Instructions for the task:
Among the entries below, one stretch runs from the line that contains "GasOverflowAt (i : Z)" through the line that contains "br_IncludedTxs : list Transaction;". Repeat that stretch exactly, ends included, and only that.

Records shown:
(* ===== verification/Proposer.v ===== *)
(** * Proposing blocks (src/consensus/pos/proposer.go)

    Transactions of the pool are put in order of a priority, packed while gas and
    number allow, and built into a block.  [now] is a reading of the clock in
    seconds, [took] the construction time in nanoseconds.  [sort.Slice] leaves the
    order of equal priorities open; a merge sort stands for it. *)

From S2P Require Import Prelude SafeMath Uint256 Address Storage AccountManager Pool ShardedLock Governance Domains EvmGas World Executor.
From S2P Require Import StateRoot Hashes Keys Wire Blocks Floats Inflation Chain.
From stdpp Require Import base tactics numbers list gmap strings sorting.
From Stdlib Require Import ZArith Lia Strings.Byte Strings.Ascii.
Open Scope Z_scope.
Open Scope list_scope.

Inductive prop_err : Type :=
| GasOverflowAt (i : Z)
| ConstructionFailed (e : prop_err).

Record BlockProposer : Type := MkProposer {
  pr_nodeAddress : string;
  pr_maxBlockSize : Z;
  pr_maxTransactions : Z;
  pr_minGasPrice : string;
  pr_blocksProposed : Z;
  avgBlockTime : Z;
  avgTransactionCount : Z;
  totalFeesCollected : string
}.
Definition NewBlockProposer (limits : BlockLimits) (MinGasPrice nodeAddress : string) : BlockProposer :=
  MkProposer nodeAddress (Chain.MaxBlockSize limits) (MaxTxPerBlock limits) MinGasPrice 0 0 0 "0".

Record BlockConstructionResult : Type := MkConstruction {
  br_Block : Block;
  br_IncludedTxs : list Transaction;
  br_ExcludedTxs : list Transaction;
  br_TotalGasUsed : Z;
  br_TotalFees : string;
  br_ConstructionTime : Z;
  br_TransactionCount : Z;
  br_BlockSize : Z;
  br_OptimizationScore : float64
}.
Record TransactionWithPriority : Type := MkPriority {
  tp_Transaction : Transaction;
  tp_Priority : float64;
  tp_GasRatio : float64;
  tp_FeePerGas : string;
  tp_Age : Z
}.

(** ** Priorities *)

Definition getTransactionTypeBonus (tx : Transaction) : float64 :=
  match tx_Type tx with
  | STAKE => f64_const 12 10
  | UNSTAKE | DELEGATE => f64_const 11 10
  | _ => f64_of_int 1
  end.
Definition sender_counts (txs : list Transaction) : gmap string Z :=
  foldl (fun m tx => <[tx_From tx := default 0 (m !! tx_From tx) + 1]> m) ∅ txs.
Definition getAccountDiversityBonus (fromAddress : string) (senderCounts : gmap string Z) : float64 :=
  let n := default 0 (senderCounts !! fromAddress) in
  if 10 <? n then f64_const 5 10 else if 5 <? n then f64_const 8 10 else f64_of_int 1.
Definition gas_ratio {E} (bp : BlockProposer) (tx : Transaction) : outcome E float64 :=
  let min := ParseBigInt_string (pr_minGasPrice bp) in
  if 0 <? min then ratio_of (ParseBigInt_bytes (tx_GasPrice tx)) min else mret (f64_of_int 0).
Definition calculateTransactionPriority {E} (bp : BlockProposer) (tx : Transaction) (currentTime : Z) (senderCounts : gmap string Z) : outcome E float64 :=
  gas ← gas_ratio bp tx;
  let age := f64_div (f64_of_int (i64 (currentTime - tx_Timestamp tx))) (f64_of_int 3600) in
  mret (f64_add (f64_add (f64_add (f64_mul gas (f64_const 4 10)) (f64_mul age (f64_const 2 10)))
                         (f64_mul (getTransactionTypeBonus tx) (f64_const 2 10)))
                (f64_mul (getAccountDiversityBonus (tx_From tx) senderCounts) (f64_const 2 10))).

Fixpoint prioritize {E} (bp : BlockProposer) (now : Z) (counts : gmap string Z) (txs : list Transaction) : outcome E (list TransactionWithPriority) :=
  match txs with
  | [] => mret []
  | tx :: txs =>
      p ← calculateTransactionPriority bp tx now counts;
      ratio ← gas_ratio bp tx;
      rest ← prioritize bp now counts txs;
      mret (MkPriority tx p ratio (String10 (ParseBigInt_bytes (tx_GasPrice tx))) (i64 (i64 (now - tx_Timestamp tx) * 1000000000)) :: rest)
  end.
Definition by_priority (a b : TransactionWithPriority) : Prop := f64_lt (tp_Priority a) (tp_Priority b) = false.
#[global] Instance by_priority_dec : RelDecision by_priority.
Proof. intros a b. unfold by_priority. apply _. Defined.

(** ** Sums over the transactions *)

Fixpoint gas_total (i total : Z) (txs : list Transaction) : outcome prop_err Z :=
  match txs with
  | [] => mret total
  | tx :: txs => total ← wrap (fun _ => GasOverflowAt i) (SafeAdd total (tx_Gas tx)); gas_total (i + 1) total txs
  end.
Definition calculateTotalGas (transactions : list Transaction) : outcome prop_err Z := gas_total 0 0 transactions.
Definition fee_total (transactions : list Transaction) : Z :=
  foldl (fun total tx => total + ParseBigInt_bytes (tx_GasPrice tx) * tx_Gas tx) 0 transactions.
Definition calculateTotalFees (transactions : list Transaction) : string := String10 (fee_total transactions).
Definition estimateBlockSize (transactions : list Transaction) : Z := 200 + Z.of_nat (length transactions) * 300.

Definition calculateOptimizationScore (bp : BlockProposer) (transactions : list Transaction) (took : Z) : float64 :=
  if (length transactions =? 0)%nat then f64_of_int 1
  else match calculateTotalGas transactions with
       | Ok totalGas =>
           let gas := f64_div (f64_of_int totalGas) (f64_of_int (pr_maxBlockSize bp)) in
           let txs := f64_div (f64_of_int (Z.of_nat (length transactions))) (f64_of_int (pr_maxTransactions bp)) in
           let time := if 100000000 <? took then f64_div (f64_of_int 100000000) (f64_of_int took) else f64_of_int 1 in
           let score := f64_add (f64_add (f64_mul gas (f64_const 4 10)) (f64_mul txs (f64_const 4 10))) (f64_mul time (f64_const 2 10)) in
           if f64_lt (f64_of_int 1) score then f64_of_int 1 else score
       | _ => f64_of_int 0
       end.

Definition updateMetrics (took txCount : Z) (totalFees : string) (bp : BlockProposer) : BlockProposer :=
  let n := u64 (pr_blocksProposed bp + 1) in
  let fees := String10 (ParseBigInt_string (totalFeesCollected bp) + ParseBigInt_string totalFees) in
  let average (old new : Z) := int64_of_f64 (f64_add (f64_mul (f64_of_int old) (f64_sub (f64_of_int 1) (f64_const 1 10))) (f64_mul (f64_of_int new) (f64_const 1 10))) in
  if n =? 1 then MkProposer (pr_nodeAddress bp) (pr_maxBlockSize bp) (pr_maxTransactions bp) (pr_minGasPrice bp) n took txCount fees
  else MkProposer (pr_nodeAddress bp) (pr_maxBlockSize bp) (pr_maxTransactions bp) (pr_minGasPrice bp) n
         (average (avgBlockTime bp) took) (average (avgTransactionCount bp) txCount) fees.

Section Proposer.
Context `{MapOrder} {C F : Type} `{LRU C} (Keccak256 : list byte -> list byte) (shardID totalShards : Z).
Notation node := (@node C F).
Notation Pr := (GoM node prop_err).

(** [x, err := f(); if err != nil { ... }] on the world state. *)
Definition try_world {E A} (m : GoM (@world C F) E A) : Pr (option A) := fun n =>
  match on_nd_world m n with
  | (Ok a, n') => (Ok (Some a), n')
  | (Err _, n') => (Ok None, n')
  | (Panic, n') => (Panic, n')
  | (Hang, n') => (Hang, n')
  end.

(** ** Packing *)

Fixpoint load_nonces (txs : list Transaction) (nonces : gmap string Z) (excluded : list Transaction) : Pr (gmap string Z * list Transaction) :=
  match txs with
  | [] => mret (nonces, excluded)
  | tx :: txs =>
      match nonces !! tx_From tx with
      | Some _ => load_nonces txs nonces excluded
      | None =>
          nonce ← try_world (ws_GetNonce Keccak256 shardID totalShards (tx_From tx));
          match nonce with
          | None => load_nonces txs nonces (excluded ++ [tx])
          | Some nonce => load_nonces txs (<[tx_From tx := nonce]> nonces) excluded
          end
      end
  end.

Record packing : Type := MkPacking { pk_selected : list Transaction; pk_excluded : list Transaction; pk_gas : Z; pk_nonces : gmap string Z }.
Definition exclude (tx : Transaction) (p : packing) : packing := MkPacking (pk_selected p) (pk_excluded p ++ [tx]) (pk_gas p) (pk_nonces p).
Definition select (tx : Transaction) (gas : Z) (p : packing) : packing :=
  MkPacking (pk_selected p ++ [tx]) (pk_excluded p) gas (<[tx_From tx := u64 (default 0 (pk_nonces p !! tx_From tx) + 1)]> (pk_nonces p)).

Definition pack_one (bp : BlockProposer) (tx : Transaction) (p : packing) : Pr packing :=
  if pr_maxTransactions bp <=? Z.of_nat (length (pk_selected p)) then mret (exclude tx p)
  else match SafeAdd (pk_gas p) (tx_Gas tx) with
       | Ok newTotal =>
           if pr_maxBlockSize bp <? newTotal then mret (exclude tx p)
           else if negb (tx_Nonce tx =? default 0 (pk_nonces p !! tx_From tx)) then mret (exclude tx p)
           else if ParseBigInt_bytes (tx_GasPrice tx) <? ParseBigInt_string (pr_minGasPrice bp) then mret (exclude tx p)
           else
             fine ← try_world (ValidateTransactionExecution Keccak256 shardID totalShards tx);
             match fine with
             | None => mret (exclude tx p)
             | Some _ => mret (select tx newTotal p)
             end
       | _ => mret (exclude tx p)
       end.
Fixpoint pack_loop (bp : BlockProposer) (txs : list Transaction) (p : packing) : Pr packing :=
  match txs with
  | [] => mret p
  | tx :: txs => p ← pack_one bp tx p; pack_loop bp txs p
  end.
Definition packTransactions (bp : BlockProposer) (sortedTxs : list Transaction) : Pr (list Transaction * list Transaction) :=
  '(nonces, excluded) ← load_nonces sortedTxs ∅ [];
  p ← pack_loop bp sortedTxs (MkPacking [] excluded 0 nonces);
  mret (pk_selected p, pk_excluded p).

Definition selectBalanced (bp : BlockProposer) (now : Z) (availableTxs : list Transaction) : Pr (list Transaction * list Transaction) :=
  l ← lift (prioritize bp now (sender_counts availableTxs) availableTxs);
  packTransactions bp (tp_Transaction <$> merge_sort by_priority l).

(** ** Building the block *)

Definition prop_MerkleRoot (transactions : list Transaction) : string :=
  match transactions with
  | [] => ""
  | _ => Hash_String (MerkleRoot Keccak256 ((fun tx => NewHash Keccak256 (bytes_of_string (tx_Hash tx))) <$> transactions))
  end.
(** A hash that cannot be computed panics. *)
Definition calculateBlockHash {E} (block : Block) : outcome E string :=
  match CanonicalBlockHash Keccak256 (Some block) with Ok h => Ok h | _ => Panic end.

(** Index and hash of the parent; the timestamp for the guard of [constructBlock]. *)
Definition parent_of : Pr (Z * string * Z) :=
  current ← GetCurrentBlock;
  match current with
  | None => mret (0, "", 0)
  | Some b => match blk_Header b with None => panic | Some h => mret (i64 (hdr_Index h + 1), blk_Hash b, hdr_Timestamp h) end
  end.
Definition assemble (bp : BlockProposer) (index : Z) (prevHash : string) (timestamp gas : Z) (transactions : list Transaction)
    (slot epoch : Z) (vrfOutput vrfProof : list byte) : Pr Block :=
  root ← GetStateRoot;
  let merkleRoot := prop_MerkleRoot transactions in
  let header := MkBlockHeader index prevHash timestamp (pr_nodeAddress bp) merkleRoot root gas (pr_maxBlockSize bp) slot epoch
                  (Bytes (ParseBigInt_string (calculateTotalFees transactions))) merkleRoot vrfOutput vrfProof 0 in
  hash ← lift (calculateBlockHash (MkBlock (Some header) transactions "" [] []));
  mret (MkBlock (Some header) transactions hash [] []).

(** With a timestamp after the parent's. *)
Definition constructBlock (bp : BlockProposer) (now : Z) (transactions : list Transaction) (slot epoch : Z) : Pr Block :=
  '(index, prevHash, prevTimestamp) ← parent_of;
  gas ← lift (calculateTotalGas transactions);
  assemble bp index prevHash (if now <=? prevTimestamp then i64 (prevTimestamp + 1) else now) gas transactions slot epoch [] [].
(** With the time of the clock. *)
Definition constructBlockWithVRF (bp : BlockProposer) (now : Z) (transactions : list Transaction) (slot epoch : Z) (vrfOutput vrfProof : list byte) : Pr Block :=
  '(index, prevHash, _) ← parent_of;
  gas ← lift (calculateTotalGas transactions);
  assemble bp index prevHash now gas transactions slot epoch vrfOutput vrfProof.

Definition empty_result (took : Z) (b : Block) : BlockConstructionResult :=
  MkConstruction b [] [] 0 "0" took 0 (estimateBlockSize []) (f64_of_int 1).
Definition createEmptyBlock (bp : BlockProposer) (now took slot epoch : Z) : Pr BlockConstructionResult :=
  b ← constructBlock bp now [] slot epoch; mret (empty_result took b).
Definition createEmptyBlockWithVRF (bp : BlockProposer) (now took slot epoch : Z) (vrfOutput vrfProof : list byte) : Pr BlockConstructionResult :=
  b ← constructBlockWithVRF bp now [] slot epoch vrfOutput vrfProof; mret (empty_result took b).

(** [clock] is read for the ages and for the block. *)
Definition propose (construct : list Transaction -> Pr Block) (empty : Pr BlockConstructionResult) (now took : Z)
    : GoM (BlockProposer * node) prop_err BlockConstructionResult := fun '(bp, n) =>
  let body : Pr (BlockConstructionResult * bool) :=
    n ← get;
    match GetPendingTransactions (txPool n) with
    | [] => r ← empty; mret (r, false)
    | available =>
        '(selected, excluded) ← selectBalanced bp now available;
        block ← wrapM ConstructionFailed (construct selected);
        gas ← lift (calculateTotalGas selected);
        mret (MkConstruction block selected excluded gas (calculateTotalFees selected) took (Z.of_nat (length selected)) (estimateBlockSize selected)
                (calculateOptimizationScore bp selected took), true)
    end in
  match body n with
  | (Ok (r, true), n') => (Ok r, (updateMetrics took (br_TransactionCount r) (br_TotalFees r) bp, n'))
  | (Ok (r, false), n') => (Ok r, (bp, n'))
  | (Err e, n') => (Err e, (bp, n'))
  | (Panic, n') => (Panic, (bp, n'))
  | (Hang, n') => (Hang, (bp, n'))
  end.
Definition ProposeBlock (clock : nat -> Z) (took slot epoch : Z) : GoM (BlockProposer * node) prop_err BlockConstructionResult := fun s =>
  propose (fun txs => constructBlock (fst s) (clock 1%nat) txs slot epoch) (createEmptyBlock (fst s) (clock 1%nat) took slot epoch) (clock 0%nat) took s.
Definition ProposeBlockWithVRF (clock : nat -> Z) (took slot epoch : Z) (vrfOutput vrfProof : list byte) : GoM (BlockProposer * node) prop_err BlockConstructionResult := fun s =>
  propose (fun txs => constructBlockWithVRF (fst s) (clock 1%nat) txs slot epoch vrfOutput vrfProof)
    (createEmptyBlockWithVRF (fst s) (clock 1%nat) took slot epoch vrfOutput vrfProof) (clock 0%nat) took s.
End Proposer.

Solution below:
| GasOverflowAt (i : Z)
| ConstructionFailed (e : prop_err).

Record BlockProposer : Type := MkProposer {
  pr_nodeAddress : string;
  pr_maxBlockSize : Z;
  pr_maxTransactions : Z;
  pr_minGasPrice : string;
  pr_blocksProposed : Z;
  avgBlockTime : Z;
  avgTransactionCount : Z;
  totalFeesCollected : string
}.
Definition NewBlockProposer (limits : BlockLimits) (MinGasPrice nodeAddress : string) : BlockProposer :=
  MkProposer nodeAddress (Chain.MaxBlockSize limits) (MaxTxPerBlock limits) MinGasPrice 0 0 0 "0".

Record BlockConstructionResult : Type := MkConstruction {
  br_Block : Block;
  br_IncludedTxs : list Transaction;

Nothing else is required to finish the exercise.